Oxidative stress, a major source of non-branched hydrocarbons in the body, causes lipid peroxidation of polyunsaturated fatty acids in cell membranes, leading to the generation of saturated alkanes, C3-C11 hydrocarbons such as ethane and pentane (Okunieff et al. 2005; Vousden and Ryan 2009). These cells are affected by pre-cancerous lesions or cells elsewhere in the body due to systemic oxidative stress. Since different cell types have different cell membranes, the VOCs emitted also differ.

Schuermans et al. (2018) investigated a breath test based on a miniature metal oxide gas sensor on exhaled breath samples to distinguish between patients with GC and healthy individuals. They used discriminant factor analysis (DFA) pattern recognition to develop a prediction model. The baseline attributes differed significantly only by age, with a mean age of 37 and 57 years for the healthy and patient groups, respectively (p = 0.000). Weight loss was the only symptom that showed a significant difference (p = 0.040). The study included 16 patients and 28 controls, of whom 13 were true positives and 20 true negatives. The sensitivity, specificity, and accuracy of the receiver operating characteristic (ROC) curve were 81%, 71%, and 75%, respectively. The positive and negative predictive values were 62% and 87%, respectively. This preliminary study suggested that eNose can be used to diagnose GC based on exhaled gases, showing promise as a predictive tool for GC screening.
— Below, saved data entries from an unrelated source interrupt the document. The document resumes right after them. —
(* ===== verification/Tasks.v ===== *)
(** * Asynchronous tasks

    [service/task_billing.go], [service/task_polling.go] and the statements of
    [model/task.go]: a task is paid in advance; when the upstream reports its end the
    difference to the real price is settled, and a task that fails or times out is
    refunded.  The polling loop runs on one node of several, but a task may also be
    ended by a request for it, so that its end is a compare-and-swap of the status.

    A report of the upstream is an argument of the definitions, after it has been
    parsed.  [adjust] is what the adaptor of the platform computes, [BuildProxyURL] the
    link to the result.  Logs are left out. *)
From S2P Require Import Prelude Tables GoTime GoFloat Schema Plans Windows Cycles Consume Accounting Ledger Limits Preferences Cards Purchases Lifecycle Wallet Groups Channels Ratios Expressions Prices Midjourney.

(** ** Definitions *)

Definition TaskStatusSubmitted := "SUBMITTED".
Definition TaskStatusQueued := "QUEUED".
Definition TaskStatusInProgress := "IN_PROGRESS".
Definition TaskStatusFailure := "FAILURE".
Definition TaskStatusSuccess := "SUCCESS".

Definition TokenGroupGPTPlus := "gpt-plus".

Definition NormalizeTokenGroup (group : string) : string :=
  let trimmed := TrimSpace group in
  if decide (trimmed ≠ "") then trimmed else TokenGroupGPTPlus.

(** *** Statements *)

Definition UpdateWithStatus (t : Task) (fromStatus : string) : Tx bool :=
  let at_ x := tk_ID x = tk_ID t ∧ tk_Status x = fromStatus in
  db ← get;
  _ ← modify (λ d, d <| tasks ::= update_where at_ (λ _, t) |>);
  mret (bool_decide (affected at_ (tasks db) > 0)).

(** [DB.Save]. *)
Definition Update (t : Task) : Tx () := modify (λ d, d <| tasks ::= save t |>).

Definition by_submit_time (a b : Task) : Prop := tk_SubmitTime a ≤ tk_SubmitTime b.
Global Instance by_submit_time_dec : RelDecision by_submit_time.
Proof. intros a b. unfold by_submit_time. solve_decision. Defined.

Definition finished_status (status : string) : Prop := status = TaskStatusFailure ∨ status = TaskStatusSuccess.
Global Instance finished_status_dec status : Decision (finished_status status).
Proof. unfold finished_status. solve_decision. Defined.
(* ===== verification/Checkins.v ===== *)
(** * Daily check-ins

    [model/checkin.go] and [setting/operation_setting/checkin_setting.go]: once a day a
    user may ask for a random amount of quota.  A request is modelled as the statements it
    sends, so that requests interleave between any two of them.  What is awarded stays
    within the configured range; however many requests of a user are under way, the unique
    index on user and date lets one of them through; and what the records of check-ins add
    up to is what the wallets have gained once the requests are answered.  The dates and the random number are arguments. *)
From S2P Require Import Prelude Tables GoTime GoFloat Schema Plans Windows Cycles Consume Accounting Ledger Preferences Cards Purchases Lifecycle Wallet Ratios Channels.

(** ** Definitions *)

Definition QuotaDisplayTypeCNY := "CNY".
Definition QuotaDisplayTypeTokens := "TOKENS".
Definition QuotaDisplayTypeCustom := "CUSTOM".

Record CheckinSetting := mkCheckinSetting { cs_Enabled : bool; cs_MinQuota : Z; cs_MaxQuota : Z }.

(** How amounts are displayed: [GetQuotaDisplayType], [USDExchangeRate],
    [CustomCurrencyExchangeRate] and [common.QuotaPerUnit]. *)
Record Display := mkDisplay {
  di_QuotaDisplayType : string;
  di_USDExchangeRate : float64;
  di_CustomCurrencyExchangeRate : float64;
  di_QuotaPerUnit : float64;
}.

Definition legacyCheckinDisplayAmountCompatibilityMax : Z := 100.

Definition checkinDisplayAmountToQuota (di : Display) (value : Z) : Z :=
  let exchanged rate :=
    let rate := if (rate <=? float_zero)%float then float_one else rate in
    int_of_float (float_mul (float_div (float_of_int value) rate) (di_QuotaPerUnit di)) in
  if decide (di_QuotaDisplayType di = QuotaDisplayTypeTokens) then value
  else if decide (di_QuotaDisplayType di = QuotaDisplayTypeCNY) then exchanged (di_USDExchangeRate di)
  else if decide (di_QuotaDisplayType di = QuotaDisplayTypeCustom) then exchanged (di_CustomCurrencyExchangeRate di)
  else int_of_float (float_mul (float_of_int value) (di_QuotaPerUnit di)).

Definition normalizeCheckinQuotaValue (di : Display) (value : Z) : Z :=
  if decide (value > 0 ∧ value ≤ legacyCheckinDisplayAmountCompatibilityMax) then checkinDisplayAmountToQuota di value
  else value.

Definition NormalizeCheckinQuotaRange (di : Display) (min max : Z) : Z * Z :=
  (normalizeCheckinQuotaValue di min, normalizeCheckinQuotaValue di max).

(** The records of a user whose date is between two dates, the latest first. *)
Definition by_date_desc (c1 c2 : Checkin) : Prop := string_le (ci_CheckinDate c2) (ci_CheckinDate c1).
Global Instance by_date_desc_dec : RelDecision by_date_desc := λ c1 c2, string_le_dec (ci_CheckinDate c2) (ci_CheckinDate c1).

Definition GetUserCheckinRecords (userId : Z) (startDate endDate : string) (db : DB) : list Checkin :=
  order_by by_date_desc
    (where_ (λ c, ci_UserId c = userId ∧ string_le startDate (ci_CheckinDate c) ∧ string_le (ci_CheckinDate c) endDate)
       (checkins db)).

Definition HasCheckedInToday (today : string) (userId : Z) (db : DB) : bool :=
  bool_decide (affected (λ c, ci_UserId c = userId ∧ ci_CheckinDate c = today) (checkins db) > 0).
(* ===== verification/Idempotency.v ===== *)
(** * Requests that are executed once

    [infra/sub2api/backend/internal/service/idempotency.go] with its repository
    ([internal/repository/idempotency_repo.go]) and the redaction of what it stores
    ([internal/util/logredact/redact.go]): a write request carries a key, its first call
    runs and stores the answer, and later calls with the key get the stored answer.
    Calls run at the same time on several processes, so the coordinator is a program over
    the statements of the repository ([prog]); [run] executes one by itself and [istep]
    interleaves any number of them.  Instants are in microseconds, the resolution of the
    database.  Metrics and the audit log are left out. *)
From S2P Require Import Prelude GoText Tables.

(** ** Definitions *)

(** *** Errors *)

(** [infraerrors.ApplicationError]: its code, its reason and the only metadata set here. *)
Record AppError := mkApp { ae_Code : Z; ae_Reason : string; ae_RetryAfter : option Z }.
Global Instance AppError_eta : Settable AppError := λ e, mkApp (ae_Code e) (ae_Reason e) (ae_RetryAfter e).

Definition ErrIdempotencyKeyRequired := mkApp 400 "IDEMPOTENCY_KEY_REQUIRED" None.
Definition ErrIdempotencyKeyInvalid := mkApp 400 "IDEMPOTENCY_KEY_INVALID" None.
Definition ErrIdempotencyKeyConflict := mkApp 409 "IDEMPOTENCY_KEY_CONFLICT" None.
Definition ErrIdempotencyInProgress := mkApp 409 "IDEMPOTENCY_IN_PROGRESS" None.
Definition ErrIdempotencyRetryBackoff := mkApp 409 "IDEMPOTENCY_RETRY_BACKOFF" None.
Definition ErrIdempotencyStoreUnavail := mkApp 503 "IDEMPOTENCY_STORE_UNAVAILABLE" None.
Definition ErrIdempotencyInvalidPayload := mkApp 400 "IDEMPOTENCY_PAYLOAD_INVALID" None.

Definition RetryAfterSecondsFromError (err : AppError) : Z :=
  match ae_RetryAfter err with Some seconds => if decide (seconds ≤ 0) then 0 else seconds | None => 0 end.

(** *** The store *)

Definition IdempotencyStatusProcessing := "processing".
Definition IdempotencyStatusSucceeded := "succeeded".
Definition IdempotencyStatusFailedRetryable := "failed_retryable".
Lemma host_step_flag MAX_ITEM fmt c ses w ses' w' :
  host_step MAX_ITEM fmt c ses w = Some (ses', w') ->
  flag_counts_ever ses -> flag_counts_ever ses'.
Proof.
  unfold flag_counts_ever. destruct c; simpl.
  - intros [= <- _]. simpl. now rewrite set_property_successful_read.
  - intros [= <- _]. simpl. now rewrite set_caps_successful_read.
  - destruct (is_started _); [now intros [= <- _]|].
    pose proof (start_successful_read fmt (element ses) w) as Hs.
    destruct (gst_data_repo_src_start fmt (element ses) w) as [[ok s1] w1].
    intros [= <- _]. simpl in *. now destruct ok; simpl; rewrite Hs.
  - destruct (is_started _); [|now intros [= <- _]].
    destruct (gst_data_repo_src_create fmt (element ses) w)
      as [[[[r b] s1] w1]|] eqn:E; [|discriminate].
    intros [= <- _] Hf. simpl.
    destruct (is_image (media (element ses))) eqn:Hi.
    + assert (Hm : media (element ses) = _NNS_IMAGE)
        by (destruct (media (element ses)); now try discriminate).
      destruct (create_image _ _ _ _ _ _ _ Hm E) as [_ Hr].
      destruct r; [destruct Hr as [-> _]; reflexivity|subst s1; exact Hf..].
    + destruct (create_not_image _ _ _ _ _ _ _ Hi E) as (-> & _).
      now destruct r.
  - destruct (is_started _); now intros [= <- _].
  - now intros [= <- _].
Qed.

Lemma host_run_flag MAX_ITEM fmt calls :
  forall ses w ses' w',
    host_run MAX_ITEM fmt calls ses w = Some (ses', w') ->
    flag_counts_ever ses -> flag_counts_ever ses'.
Proof.
  induction calls as [|c calls IH]; intros ses w ses' w'; simpl.
  - now intros [= <- _].
  - destruct (host_step MAX_ITEM fmt c ses w) as [[ses1 w1]|] eqn:E;
      [|discriminate].
    eauto using host_step_flag.
Qed.

(** C3, as amended.  Reading an image never looks at [stop_frame_index]:
    the same call with any other stop index gives the same result, and
    whenever the file of the current frame can be read the call succeeds
    with its content, whatever the frame and stop indices. *)
Theorem image_read_ignores_stop_index
    (fmt : string -> Z -> string) (src : GstDataRepoSrc) (w : World) :
  media src = _NNS_IMAGE ->
  (forall k,
      gst_data_repo_src_create fmt (set_stop_frame_index src k) w
      = match gst_data_repo_src_create fmt src w with
        | Some (r, b, src', w') => Some (r, b, set_stop_frame_index src' k, w')
        | None => None
        end)
  /\ (forall data w1,
         g_file_get_contents w (gst_data_repo_src_get_image_filename fmt src)
         = (Some data, w1) ->
         gst_data_repo_src_create fmt src w
         = Some (GST_FLOW_OK,
                 Some [{| mem_size := size_of data; mem_data := data |}],
                 set_frame_index (set_successful_read src true)
                   (frame_index src + 1),
                 w1)).
Proof.
  intros Hm. unfold gst_data_repo_src_create. simpl. rewrite Hm.
  unfold gst_data_repo_src_read_multi_images, gst_data_repo_src_get_image_filename.
  simpl. rewrite Hm. split.
  - intros k. destruct (g_file_get_contents w _) as [[data|] w1];
      [reflexivity|]. now destruct (successful_read src).
  - intros data w1 E. now rewrite E.
Qed.

(** Frame index 3 with the stop index at 2, and [img3.png] in place. *)
Lemma image_read_ignores_stop_index_witness :
  frame_index stopped_at_2 = 3 /\ stop_frame_index stopped_at_2 = 2
  /\ gst_data_repo_src_create printf_index stopped_at_2 (snd image_session_3)
     = Some (GST_FLOW_OK,
             Some [{| mem_size := 3; mem_data := png_bytes |}],
             set_frame_index (set_successful_read stopped_at_2 true) 4,
             log (call_get_contents "img3.png") (snd image_session_3)).
Proof.
  split; [reflexivity|]. split; [reflexivity|].
  apply (proj2 (image_read_ignores_stop_index printf_index stopped_at_2
                  (snd image_session_3) eq_refl)
           png_bytes
           (log (call_get_contents "img3.png") (snd image_session_3))).
  reflexivity.
Defined.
Xu et al. (2013) demonstrated that a nanomaterial-based sensor effectively distinguished between patients with GC (n = 37) and nonmalignant gastric disease (n = 93) by developing a DFA model and analyzing 130 breath samples. The sensitivity and specificity for differentiating between GC and benign gastric disease were 89% and 90%, respectively. The sensitivity and specificity for distinguishing early GC (stages I and II) from advanced GC (stages III and IV) were 89% and 94%, respectively. The sensitivity and specificity for distinguishing benign ulcers from less severe gastric diseases (including 32 cases without an anomaly on gastroscopy and 29 with anomalies on gastroscopy but without an ulcer) were 84% and 87%, respectively.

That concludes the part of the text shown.